I'm working on a number crunching app using the CUDA framework. I have some static data that should be accessible to all threads, so I've put it in constant memory like this:

__device__ __constant__ CaseParams deviceCaseParams;

I use the call cudaMemcpyToSymbol to transfer these params from the host to the device:

void copyMetaData(CaseParams* caseParams)
{
    cudaMemcpyToSymbol("deviceCaseParams", caseParams, sizeof(CaseParams));
}

which works.

Anyways, it seems (by trial and error, and also from reading posts on the net) that for some sick reason, the declaration of deviceCaseParams and the copy operation of it (the call to cudaMemcpyToSymbol) must be in the same file. At the moment I have these two in a .cu file, but I really want to have the parameter struct in a .cuh file so that any implementation could see it if it wants to. That means that I also have to have the copyMetaData function in the a header file, but this messes up linking (symbol already defined) since both .cpp and .cu files include this header (and thus both the MS C++ compiler and nvcc compiles it).

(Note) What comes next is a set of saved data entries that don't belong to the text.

(* ===== verification/CalldataFacts.v ===== *)
(** * What the calldata means

    Every builder of [Calldata] emits its selector followed by the ABI encoding of
    its arguments; a contract that decodes the call of a swap reads exactly the
    request. *)
From Stdlib Require Import Lia.
From stdpp Require Import base strings numbers list option.
From S2P Require Import Prelude ExecutionPlan Events Journal Nonce Abi Calldata.

#[local] Arguments be_bytes : simpl never.
#[local] Arguments word : simpl never.

(** ** Words *)
Lemma address_word a : uint 160 a -> repeat 0 12 ++ be_bytes 20 a = word a.
Proof.
  intros Ha. unfold word. change (be_bytes 32 a) with (be_bytes (12 + 20) a). rewrite be_bytes_app. change (256 ^ Z.of_nat 20) with (2 ^ 160).
  unfold uint in Ha. by rewrite Z.div_small, (proj1 (be_bytes_sign 12)).
Qed.

Definition i32 (x : Z) : Prop := - 2 ^ 31 <= x < 2 ^ 31.

Lemma i32_word x : i32 x -> repeat (if x <? 0 then 255 else 0) 28 ++ be_bytes 4 x = word (x mod 2 ^ 256).
Proof.
  intros Hx. unfold word. change (2 ^ 256) with (256 ^ Z.of_nat 32). rewrite be_bytes_mod. change (be_bytes 32 x) with (be_bytes (28 + 4) x). rewrite be_bytes_app.
  change (256 ^ Z.of_nat 4) with (2 ^ 32). unfold i32 in Hx. f_equal. destruct (Z.ltb_spec x 0).
  - rewrite <- (proj2 (be_bytes_sign 28)). f_equal. apply (Z.div_unique _ _ _ (x + 2 ^ 32)); lia.
  - rewrite <- (proj1 (be_bytes_sign 28)). f_equal. by rewrite Z.div_small by lia.
Qed.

Does anyone have any advice on design here?

Update: See the comments

A: 

With an up-to-date CUDA (e.g. 3.2) you should be able to do the memcpy from within a different translation unit if you're looking up the symbol at runtime (i.e. by passing a string as the first arg to cudaMemcpyToSymbol as you are in your example).

Also, with Fermi-class devices you can just malloc the memory (cudaMalloc), copy to the device memory, and then pass the argument as a const pointer. The compiler will recognise if you are accessing the data uniformly across the warps and if so will use the constant cache. See the CUDA Programming Guide for more info. Note: you would need to compile with -arch=sm_20.